### REQUIRED ACTION
Retype, word for word, every line from the one holding "INITIAL_APP_INDEX < n <= MAX_APP_INDEX" through the one holding "same_sandboxes d (sv_sandbox s')" in the entries below, both included, and only those lines.

(Beginning of SOURCE MATERIAL)

Lemma on_user_rest f v i : ∃ l, on_user v f i = i <| ib_innerBundleUserInfos := l |>.
Proof. unfold on_user. destruct (_ !! _); [by eexists|]. exists (ib_innerBundleUserInfos i). by destruct i. Qed.

Lemma add_to_none_wf u i : ib_innerBundleUserInfos i = ∅ → users_wf (InnerBundleInfo.AddInnerBundleUserInfo u i).
Proof.
  intros Hi. unfold users_wf, InnerBundleInfo.AddInnerBundleUserInfo. simpl. rewrite Hi. split; [apply sm_wf_insert, sm_wf_empty|].
  intros k w. rewrite sm_lookup_insert. case_decide; [by intros [= <-]|done].
Qed.

(** The information with the one user of a sandbox. *)
Lemma only_user (token time userId : Z) u i :
  ib_innerBundleUserInfos i = ∅ → user_of u = userId →
  ∃ v l, SetAccessTokenId token userId (SetBundleUpdateTime 0 userId (SetBundleInstallTime time userId
           (InnerBundleInfo.AddInnerBundleUserInfo u i))) = i <| ib_innerBundleUserInfos := l |>
         ∧ users_wf (i <| ib_innerBundleUserInfos := l |>) ∧ ibu_uid v = ibu_uid u
         ∧ ∀ w, user_view (i <| ib_innerBundleUserInfos := l |>) w = if decide (w = userId) then Some v else None.
Proof.
  intros Hi Hu. set (j := SetAccessTokenId _ _ _).
  assert (∃ l, j = i <| ib_innerBundleUserInfos := l |>) as [l Hl].
  { subst j. unfold SetAccessTokenId, SetBundleUpdateTime, SetBundleInstallTime.
    do 3 match goal with |- context [on_user ?v ?f ?i] => destruct (on_user_rest f v i) as [? ->] end. by eexists. }
  eexists _, l. split; [done|]. rewrite <- Hl. subst j. split; [by repeat apply on_user_wf; try done; apply add_to_none_wf|].
  split; [|intros w; unfold SetAccessTokenId, SetBundleUpdateTime, SetBundleInstallTime].
  2: { rewrite !on_user_view. unfold user_view, InnerBundleInfo.AddInnerBundleUserInfo, user_key, GetBundleName. simpl.
       rewrite Hi, Hu, sm_lookup_insert, user_key_decide. case_decide; [|done]. simpl. reflexivity. }
  done.
Qed.

Lemma stored_status b o p (m : BundleDataMgr K) :
  b ≠ "" → dm_bundleInfos m !! b = Some (SetBundleStatus BundleStatus_DISABLED o) →
  let m' := StoreSandboxPersistentInfo b p (EnableBundle b m).1 in
  (∃ l, dm_bundleInfos m' !! b = Some (SetBundleStatus BundleStatus_ENABLED o <| ib_sandboxPersistentInfo := l |>))
  ∧ (∀ c, c ≠ b → dm_bundleInfos m' !! c = dm_bundleInfos m !! c) ∧ dm_bundleIdMap m' = dm_bundleIdMap m.
Proof.
  intros Hb Ho. unfold EnableBundle. rewrite (set_status_found _ _ _ _ Hb Ho). simpl. unfold StoreSandboxPersistentInfo.
  destruct (str_empty b) eqn:Ee; [by apply str_empty_spec in Ee|]. simpl. rewrite sm_lookup_insert_eq. simpl.
  match goal with |- context [save ?i ?m] => destruct (save_same i m) as (Hid & Hinf & _) end. rewrite Hid, Hinf. simpl.
  split_and!; [|intros c Hc; by rewrite !sm_lookup_insert_ne by done|done].
  eexists. rewrite sm_lookup_insert_eq. reflexivity.
Qed.

Lemma SaveSandboxAppInfo_indexes info n d : sd_sandboxAppIndexMap (SaveSandboxAppInfo info n d) = sd_sandboxAppIndexMap d.
Proof. unfold SaveSandboxAppInfo. by destruct (str_empty _). Qed.
Lemma SaveSandboxAppInfo_infos b info n d :
  b ≠ "" → GetBundleName info = b →
  sd_sandboxAppInfos (SaveSandboxAppInfo info n d) = <[sandbox_key b n := info]> (sd_sandboxAppInfos d).
Proof. intros Hb Hn. unfold SaveSandboxAppInfo. rewrite Hn. by destruct b. Qed.

(** With an index, the sandbox is entered; otherwise everything is as
    before, except that the original stays disabled. *)
Definition install_post (b : string) (o : InnerBundleInfo) (userId : Z) (s : service) (r : result Z) (s' : service) : Prop :=
  let d := sv_sandbox s in
  match r with
  | Ok n =>
      INITIAL_APP_INDEX < n <= MAX_APP_INDEX ∧ ¬ index_used b n d
      ∧ (∀ j, INITIAL_APP_INDEX < j < n → index_used b j d)
      ∧ (∀ c j, index_used c j (sv_sandbox s') ↔ index_used c j d ∨ (c = b ∧ j = n))
      ∧ (∃ info, sandbox_entered b o n userId info s s') ∧ enabled_again b o s s'
  | _ =>
      same_sandboxes d (sv_sandbox s')
      ∧ dm_bundleInfos (sv_mgr s') = <[b := SetBundleStatus BundleStatus_DISABLED o]> (dm_bundleInfos (sv_mgr s))
  end.

Lemma wp_InstallSandboxApp b dlpType userId o (s : service) :
  original b o s → b ≠ "" → wp (InstallSandboxApp b dlpType userId) (install_post b o userId s) s.
Proof.
  intros (Ho & Hn & Hi & Hu & Hwf & Hids) Hb. unfold install_post. set (d := sv_sandbox s).
  unfold InstallSandboxApp. do 2 wp_step; [|destruct (str_empty b) eqn:Ee; [by apply str_empty_spec in Ee|done]].
  simpl. do 2 wp_step. unfold GetInnerBundleInfo. rewrite (set_status_found _ b o) by done. simpl.
  do 2 wp_step; simpl; [|done]. apply negb_true_iff, Z.ltb_ge in H0 as Huser. do 2 wp_step; simpl.
  do 2 wp_step; simpl; [|done].
  destruct (GetInnerBundleUserInfo userId _ _) as [found u] eqn:Eu. do 2 wp_step; simpl; [|done].
  do 4 wp_step. simpl.
  pose proof (GenerateSandboxAppIndex_correct b d Hb Hwf) as Hgen. fold d.
  destruct (GenerateSandboxAppIndex b d) as [d1 n] eqn:Eg. simpl. do 2 wp_step; simpl.
  2: { wp_step. apply wp_SandboxAppRollBack. intros r s' Hs Hm.
       assert (n = INITIAL_APP_INDEX ∧ d1 = d) as [-> ->].
       { destruct (Z.eqb_spec n INITIAL_APP_INDEX); [|done]. destruct Hgen as [Hgen|Hgen]; [lia|naive_solver]. }
       change (GetBundleName _) with (GetBundleName o) in Hs. simpl in Hs. rewrite Hn, Hi in Hs.
       destruct r; unfold next; simpl; rewrite Hs, Hm; (split; [by apply removed_initial|done]). }
  wp_step. simpl.
  destruct Hgen as [(Hr & Hfree & Hleast & Hadd & Hwf')|(-> & _)]; [|done].
  apply wp_bind, wp_on_tokens. intros t token. do 2 wp_step. simpl. apply wp_on_error, wp_bind, wp_GrantAllPermissions. intros t' granted.
  do 2 wp_step; simpl; [|by eapply (wp_rolled_back b n d); [..|intros r s' Hs Hm; destruct r; unfold next; rewrite Hm]].
  apply wp_bind, wp_on_mgr. simpl.
  pose proof (GenerateUidAndGid_frame (u <| ibu_bundleName := sandbox_key b n |> <| ibu_gids := [] |>)
    ((sv_mgr s) <| dm_bundleInfos ::= <[b := SetBundleStatus BundleStatus_DISABLED o]> |>)) as Hf.
  pose proof (GenerateUidAndGid_sandbox (sandbox_key b n) u 
    ((sv_mgr s) <| dm_bundleInfos ::= <[b := SetBundleStatus BundleStatus_DISABLED o]> |>) ltac:(by destruct b) Hids) as Huid.
  destruct (GenerateUidAndGid _ _) as [[m' u'] ok]. simpl in Hf. destruct Hf as (Hm' & Hu' & _). simpl.
  apply wp_bind, wp_ask_env. intros time. apply wp_bind, wp_on_error, wp_bind, wp_on_env. intros r e.
  destruct (GetInnerBundleUserInfo_view userId o u) as [Hou Huu]; [done..|by rewrite <- H2|].
  destruct (only_user token time userId (u' <| ibu_bundleName := b |>)
    (SetIsSandbox true (SetAppIndex n (CleanInnerBundleUserInfos (SetBundleStatus BundleStatus_DISABLED o)))))
    as (v & l & -> & Hvwf & Hvu & Hv); [done|by rewrite <- Huu|].
  match type of Hv with ∀ w, user_view ?i w = _ => set (info := i) in * end.
  destruct r.
  2,3: repeat wp_step; eapply (wp_rolled_back b n d); [done..|intros r s' Hs Hm; destruct r; apply next_fail || apply next_throws; rewrite Hm; by split].
  do 3 wp_step. apply wp_bind, wp_on_sandbox. wp_step. apply wp_bind, wp_on_mgr. wp_step. apply wp_bind, wp_on_mgr. wp_step.
  apply wp_bind, wp_tells. intros e'. wp_step. apply wp_ret. simpl.
  destruct (stored_status b o (mkSandboxAppPersistentInfo token n userId) m' Hb) as (H5 & H6 & H7);
    [by rewrite Hm', sm_lookup_insert_eq|].
  do 3 (split; [done|]). split; [|split; [|split; [by destruct H5 as [sandboxes ?]; exists sandboxes|]]].
  - intros c j. etrans; [|apply Hadd]. unfold index_used. simpl.
    by rewrite SaveSandboxAppInfo_indexes.
  - exists (SetAppDataBaseDir (BUNDLE_APP_DATA_BASE_DIR +:+ "el2" +:+ DATABASE +:+ sandbox_key (GetBundleName info) n) info).
    change (GetBundleName info) with (GetBundleName o). rewrite Hn. unfold sandbox_entered. split_and!; [|done..|].
    + simpl. rewrite (SaveSandboxAppInfo_infos b) by done. by rewrite (proj1 Hadd).
    + exists u, v. split; [done|]. split; [done|]. rewrite Hvu. unfold sandbox_uid in *. simpl in *.
      by rewrite H7.
  - intros c Hc. rewrite H6, Hm' by done. by rewrite sm_lookup_insert_ne.
Qed.
End Installed.

Section Uninstalled.
Context {K P T E : Type} `{HK : KvStore K} `{HT : AccessTokenKit T} `{HE : Environment E} `{HS : StdSort}.
#[local] Abbreviation service := (Service K P T E).

(** The index is freed in any case; with the data, the sandbox and the id its
    user ran as are removed. *)
Definition uninstall_post (b : string) (n : Z) (u : InnerBundleUserInfo) (s : service) (r : result ()) (s' : service) : Prop :=
  let d := sv_sandbox s in
  (∀ c j, index_used c j (sv_sandbox s') ↔ index_used c j d ∧ (c = b → j ≠ n))
  ∧ match r with
    | Ok _ => sd_sandboxAppInfos (sv_sandbox s') = delete (sandbox_key b n) (sd_sandboxAppInfos d)
              ∧ ∀ j, dm_bundleIdMap (sv_mgr s') !! j = if decide (j = id_of u) then None else dm_bundleIdMap (sv_mgr s) !! j
    | _ => sd_sandboxAppInfos (sv_sandbox s') = sd_sandboxAppInfos d
           ∧ dm_bundleIdMap (sv_mgr s') = dm_bundleIdMap (sv_mgr s)
    end.

(** The information of a sandbox, with its one user. *)
Definition sandbox_of (b : string) (n userId : Z) (info : InnerBundleInfo) (u : InnerBundleUserInfo) (s : service) : Prop :=
  sd_sandboxAppInfos (sv_sandbox s) !! sandbox_key b n = Some info ∧ INITIAL_APP_INDEX < n
  ∧ users_wf info ∧ ∀ w, user_view info w = if decide (w = userId) then Some u else None.

Lemma sandbox_of_user b n userId info u (s : service) :
  DEFAULT_USERID <= userId → sandbox_of b n userId info u s →
  GetInnerBundleUserInfo userId info new_InnerBundleUserInfo = (true, u) ∧ user_of u = userId
  ∧ (b ≠ "" → GetSandboxAppInfo b n userId (sv_sandbox s) = inr info).
Proof.
  intros Hle (Hi & Hn & [Hwf Hk] & Hv).
  assert (GetInnerBundleUserInfo userId info new_InnerBundleUserInfo = (true, u)) as Hg.
  { unfold GetInnerBundleUserInfo. rewrite !(proj2 (Z.eqb_neq _ _)) by (unfold DEFAULT_USERID, NOT_EXIST_USERID, ALL_USERID in *; lia).
    specialize (Hv userId). rewrite decide_True in Hv by done. unfold user_view in Hv. by rewrite Hv. }
  split; [done|]. split.
  - specialize (Hv userId). rewrite decide_True in Hv by done. apply Hk in Hv. by apply user_key_inj in Hv.
  - intros Hb. unfold GetSandboxAppInfo. destruct (str_empty b) eqn:Ee; [by apply str_empty_spec in Ee|].
    rewrite (proj2 (Z.leb_gt _ _)), (proj2 (Z.ltb_ge _ _)) by done. by rewrite Hi, Hg.
Qed.

Lemma DeleteSandboxPersistentInfo_ids b p (m : BundleDataMgr K) :
  dm_bundleIdMap (DeleteSandboxPersistentInfo b p m) = dm_bundleIdMap m.
Proof.
  unfold DeleteSandboxPersistentInfo. repeat case_match; try done.
  match goal with |- context [save ?i ?m] => by rewrite (proj1 (save_same i m)) end.
Qed.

(End of SOURCE MATERIAL)

### TASK RESULT
      INITIAL_APP_INDEX < n <= MAX_APP_INDEX ∧ ¬ index_used b n d
      ∧ (∀ j, INITIAL_APP_INDEX < j < n → index_used b j d)
      ∧ (∀ c j, index_used c j (sv_sandbox s') ↔ index_used c j d ∨ (c = b ∧ j = n))
      ∧ (∃ info, sandbox_entered b o n userId info s s') ∧ enabled_again b o s s'
  | _ =>
      same_sandboxes d (sv_sandbox s')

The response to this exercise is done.